- _Assignment_
Copy every line that holds the string "then" from the data below.

- _Information shown_
Definition SyncGroup (group : ID) : MS unit :=
  if negb (Valid group) || IsSingle group then
    fail (bad_membership "the group is unset or the single tenant")
  else
    children ← children_of p group;
    let origin := GroupOrigin group in
    src_Apply (pv_src p) (fun tx =>
      d ← reconcileGroup p (tx_BindingsFrom tx) group children;
      if Empty d then mret tt
      else if pv_maxRows p <? Z.of_nat (length (Missing d) + length (Orphan d)) then fail too_many
      else
        each (Orphan d) (fun b => tx_RevokeFrom tx (keyOf b) origin);;
        each (Missing d) (fun b => tx_GrantFrom tx b origin)).
End Guard.

(** ** What is called for and what is held *)

(** The rows of a group on its organizations are the ones called for. *)
Definition in_step (roles : RoleMap) (H : Parents) (v : Justified) (g : ID) : Prop := forall c k,
  H !! c = Some (ID_String g) -> bk_Scope k = New c -> (k, GroupOrigin g) ∈ v <-> projected roles H v g k.
Lemma converged_in_step roles H v g : sane H -> converged roles H v g -> in_step roles H v g.
Proof. intros HS [_ Hr] c k Hc Hk. apply Hr. rewrite Hk. by eapply child_scope. Qed.

Lemma usableOrg_New c : c <> "" -> usableOrg c = true.
Proof. apply usable_New. Qed.

(** *** Tables *)

(** A table keyed by the keys of its rows. *)
Definition filed (m : Table) : Prop := forall k b, m !! k = Some b -> keyOf b = k.
Lemma filed_insert m b : filed m -> filed (<[keyOf b := b]> m).
Proof. intros Hm k b'. rewrite lookup_insert_Some. intros [[<- <-]|[_ Hk]]; [done|]. by apply Hm. Qed.
Definition holds (m : Table) (k : BindingKey) : Prop := is_Some (m !! k).
Lemma holds_insert m b k : holds (<[keyOf b := b]> m) k <-> k = keyOf b \/ holds m k.
Proof. unfold holds. rewrite lookup_insert_is_Some. destruct (decide (keyOf b = k)); naive_solver. Qed.

Lemma elem_of_only_in a b r : filed a -> r ∈ only_in a b <-> holds a (keyOf r) /\ ~ holds b (keyOf r).
Proof.
  intros Ha. unfold only_in, sortBindings. rewrite elem_of_sort_by, list_elem_of_fmap. unfold holds. split.
  - intros ([k r'] & -> & Hin). apply list_elem_of_In, filter_In in Hin as [Hin Hn%bool_decide_eq_true].
    apply list_elem_of_In, elem_of_map_to_list in Hin. cbn in *. rewrite (Ha _ _ Hin), Hin, Hn. split; [by eexists|].
    by intros [? ?].
  - intros [[r' Hr] Hn]. pose proof (Ha _ _ Hr) as ->%(inj keyOf). exists (keyOf r, r). split; [done|].
    apply list_elem_of_In, filter_In. split; [by apply list_elem_of_In, elem_of_map_to_list|].
    cbn. apply bool_decide_true. by apply eq_None_not_Some.
Qed.

Lemma materialize_spec sub mapped children m : filed m -> filed (materialize sub mapped children m) /\
  forall k, holds (materialize sub mapped children m) k <-> holds m k \/
    exists c, c ∈ children /\ usableOrg c = true /\ k = keyOf (materializedBinding sub c mapped).
Proof.
  unfold materialize. revert m. induction children as [|c children IH]; intros m Hm; cbn [fold_left].
  - split; [done|]. intros k. split; [by left|]. by intros [?|(c & ?%not_elem_of_nil & _)].
  - destruct (usableOrg c) eqn:Hc.
    + destruct (IH _ (filed_insert m (materializedBinding sub c mapped) Hm)) as [Hf Hh]. split; [done|]. intros k.
      rewrite Hh, holds_insert. setoid_rewrite elem_of_cons. naive_solver.
    + destruct (IH m Hm) as [Hf Hh]. split; [done|]. intros k. rewrite Hh. setoid_rewrite elem_of_cons. split.
      * intros [?|(c' & ? & ?)]; [by left|right; eauto].
      * intros [?|(c' & [->|?] & Hu & ?)]; [by left|congruence|right; eauto].
Qed.
Lemma expected_spec roles intents children m m' : filed m -> expected roles intents children m = Ret m' ->
  filed m' /\ forall k, holds m' k <-> holds m k \/ exists b c r, b ∈ intents /\ c ∈ children /\ usableOrg c = true /\
    roles !! b_Role b = Some r /\ k = keyOf (materializedBinding (b_Subject b) c r).
Proof.
  revert m. induction intents as [|b intents IH]; intros m Hm; cbn [expected].
  - intros [= <-]. split; [done|]. intros k. split; [by left|]. by intros [?|(b & c & r & ?%not_elem_of_nil & _)].
  - unfold translate. destruct (roles !! b_Role b) as [r|] eqn:Hr; [|done]. intros Hrun.
    destruct (materialize_spec (b_Subject b) r children m Hm) as [Hf Hh]. destruct (IH _ Hf Hrun) as [Hf' Hh'].
    split; [done|]. intros k. rewrite Hh', Hh. setoid_rewrite elem_of_cons. split.
    + intros [[?|(c & ? & ? & ?)]|(b' & c & r' & ? & ?)]; [by left|right; exists b, c, r; auto|right; exists b', c, r'; tauto].
    + intros [?|(b' & c & r' & [->|?] & ? & ? & ? & ?)]; [by left; left| |right; by exists b', c, r'].
      left; right. exists c. simplify_eq. done.
Qed.
Lemma rows_spec rows m : filed m -> filed (fold_left (fun m b => <[keyOf b := b]> m) rows m) /\
  forall k, holds (fold_left (fun m b => <[keyOf b := b]> m) rows m) k <-> holds m k \/ exists b, b ∈ rows /\ k = keyOf b.
Proof.
  revert m. induction rows as [|b rows IH]; intros m Hm; cbn [fold_left].
  - split; [done|]. intros k. split; [by left|]. by intros [?|(c & ?%not_elem_of_nil & _)].
  - destruct (IH _ (filed_insert m b Hm)) as [Hf Hh]. split; [done|]. intros k. rewrite Hh, holds_insert.
    setoid_rewrite elem_of_cons. naive_solver.
Qed.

- _Output for this task_
  if negb (Valid group) || IsSingle group then
      if Empty d then mret tt
      else if pv_maxRows p <? Z.of_nat (length (Missing d) + length (Orphan d)) then fail too_many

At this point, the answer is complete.